Spinal inhibition of FAAH also potentiated SIA via a CB1- dependent mechanism

These lipids are synthesized and released on-demand, activate cannabinoid CB1 receptors with high affinity, and are metabolized in vivo by distinct hydrolytic pathways. Within the CNS, 2-AG is present in quantities 170e1000 times greater those of anandamide . 2-AG serves as a full agonist at CB1 and CB2 , whereas anandamide is less efficacious . 2-AG is preferentially degraded by monoacylglycerol lipase , whereas anandamide is preferentially hydrolyzed by fatty-acid amide hydrolase . Mutant mice lacking the FAAH gene are impaired in their ability to degrade anandamide and display reduced pain sensation that is reversed by the CB1 antagonist rimonabant . Immunocytochemical studies have revealed a heterogeneous distribution of FAAH throughout the brain and moderate staining of FAAH-positive cells in the superficial dorsal horn of the spinal cord . In brain, the regional distribution of MGL partially overlaps with that of the CB1 receptor . Inhibition of MGL in the midbrain PAG increases 2-AG accumulation and enhances SIA in a CB1-dependent manner , supporting a physiological role for 2-AG in neural signaling.

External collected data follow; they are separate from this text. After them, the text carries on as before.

Lemma lead_three b :
  (0xE0 <= b <= 0xEF)%N ->
  Utf8.lead b = ([], Utf8.mkState (b - 0xE0) 2 0 (if (b =? 0xE0)%N then 0xA0 else 0x80)%N
                                             (if (b =? 0xED)%N then 0x9F else 0xBF)%N).
Proof. intros H. unfold Utf8.lead. settle. reflexivity. Qed.

Lemma lead_four b :
  (0xF0 <= b <= 0xF4)%N ->
  Utf8.lead b = ([], Utf8.mkState (b - 0xF0) 3 0 (if (b =? 0xF0)%N then 0x90 else 0x80)%N
                                             (if (b =? 0xF4)%N then 0x8F else 0xBF)%N).
Proof. intros H. unfold Utf8.lead. settle. reflexivity. Qed.

Lemma step_last cp n s lo up b :
  (lo <= b <= up)%N -> (s + 1 = n)%N ->
  Utf8.step (Utf8.mkState cp n s lo up) b = (Utf8.emit (cp * 64 + (b - 0x80))%N, Utf8.start).
Proof.
  intros H Hn. unfold Utf8.step.
  cbn [Utf8.needed Utf8.lower Utf8.upper Utf8.seen Utf8.codePoint]. settle. reflexivity.
Qed.

Lemma step_more cp n s lo up b :
  (lo <= b <= up)%N -> (s + 1 < n)%N ->
  Utf8.step (Utf8.mkState cp n s lo up) b =
  ([], Utf8.mkState (cp * 64 + (b - 0x80))%N n (s + 1)%N 0x80 0xBF).
Proof.
  intros H Hn. unfold Utf8.step.
  cbn [Utf8.needed Utf8.lower Utf8.upper Utf8.seen Utf8.codePoint]. settle. reflexivity.
Qed.

Lemma emit_unit cp : (cp < 0x10000)%N -> Utf8.emit cp = [cp].
Proof. intros H. unfold Utf8.emit. settle. reflexivity. Qed.

Lemma emit_pair (hi lo : N) :
  (0xD800 <= hi <= 0xDBFF)%N -> (0xDC00 <= lo <= 0xDFFF)%N ->
  Utf8.emit (0x10000 + (hi - 0xD800) * 1024 + (lo - 0xDC00))%N = [hi; lo].
Proof. intros Hh Hl. unfold Utf8.emit. settle. f_equal; [| f_equal]; divlia. Qed.

(** The decoder reads back what the encoder writes of a code point. *)
Lemma run_encodeScalar (cp : N) rest :
  (cp < 0xD800 \/ 0xDFFF < cp)%N -> (cp < 0x110000)%N ->
  Utf8.run Utf8.start (Utf8.encodeScalar cp ++ rest) = Utf8.emit cp ++ Utf8.run Utf8.start rest.
Proof.
  intros Hs Hmax. unfold Utf8.encodeScalar.
  destruct (N.ltb_spec cp 0x80) as [H1|H1];
    [| destruct (N.ltb_spec cp 0x800) as [H2|H2];
       [| destruct (N.ltb_spec cp 0x10000) as [H3|H3]]]; cbn [app].
  - rewrite run_cons, step_start, lead_one by assumption.
    now rewrite emit_unit by divlia.
  - rewrite run_cons, step_start, lead_two by divlia. cbn [fst snd app].
    rewrite run_cons, step_last by divlia. cbn [fst snd].
    f_equal. f_equal. divlia.
  - rewrite run_cons, step_start, lead_three by divlia. cbn [fst snd app].
    rewrite run_cons, step_more by (eqcases; divlia). cbn [fst snd app].
    rewrite run_cons, step_last by divlia. cbn [fst snd].
    f_equal. f_equal. divlia.
  - rewrite run_cons, step_start, lead_four by divlia. cbn [fst snd app].
    rewrite run_cons, step_more by (eqcases; divlia). cbn [fst snd app].
    rewrite run_cons, step_more by divlia. cbn [fst snd app].
    rewrite run_cons, step_last by divlia. cbn [fst snd].
    f_equal. f_equal. divlia.
Qed.

Lemma isHigh_true u : Utf8.isHigh u = true -> (0xD800 <= u <= 0xDBFF)%N.
Proof. unfold Utf8.isHigh. intros [H1 H2]%andb_true_iff. apply N.leb_le in H1, H2. lia. Qed.

Lemma isLow_true u : Utf8.isLow u = true -> (0xDC00 <= u <= 0xDFFF)%N.
Proof. unfold Utf8.isLow. intros [H1 H2]%andb_true_iff. apply N.leb_le in H1, H2. lia. Qed.

Lemma not_surrogate u :
  Utf8.isHigh u = false -> Utf8.isLow u = false -> (u < 0xD800 \/ 0xDFFF < u)%N.
Proof.
  unfold Utf8.isHigh, Utf8.isLow. intros H1 H2.
  apply andb_false_iff in H1, H2.
  destruct H1 as [H1|H1], H2 as [H2|H2]; apply N.leb_gt in H1, H2; lia.
Qed.

Lemma byteOfN_to_N (n : N) : (n < 256)%N -> Byte.to_N (Hex.byteOfN n) = n.
Proof.
  intros H. unfold Hex.byteOfN. destruct (Byte.of_N n) as [b|] eqn:E.
  - now apply Byte.to_of_N.
  - apply Byte.of_N_None_iff in E. lia.
Qed.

Thus, the anatomical distributions of FAAH and MGL are consistent with a role for these enzymes in terminating the activity of endocannabinoids. The present studies were conducted to investigate the contribution of endocannabinoids acting at spinal CB1 receptors to nonopioid SIA. We used high-performance liquid chromatography/mass spectrometry to examine the contribution of 2-AG and anandamide at the spinal level to SIA. We examined the time-course of changes in endocannabinoid levels in the lumbar spinal cord of control rats and rats subjected to foot shock stress. Moreover, we used selective inhibitors of MGL and FAAH to further elucidate the roles of these endocannabinoids in SIA. We additionally evaluated effects of intrathecal administration of arachidonoylserotonin ,vertical cannabis farm a FAAH inhibitor that is inactive at phospholipase A2 and CB1 receptors, on SIA. We hypothesized that intrathecal administration of these inhibitors would potentiate nonopioid SIA via a CB1 mechanism. Preliminary results have been reported .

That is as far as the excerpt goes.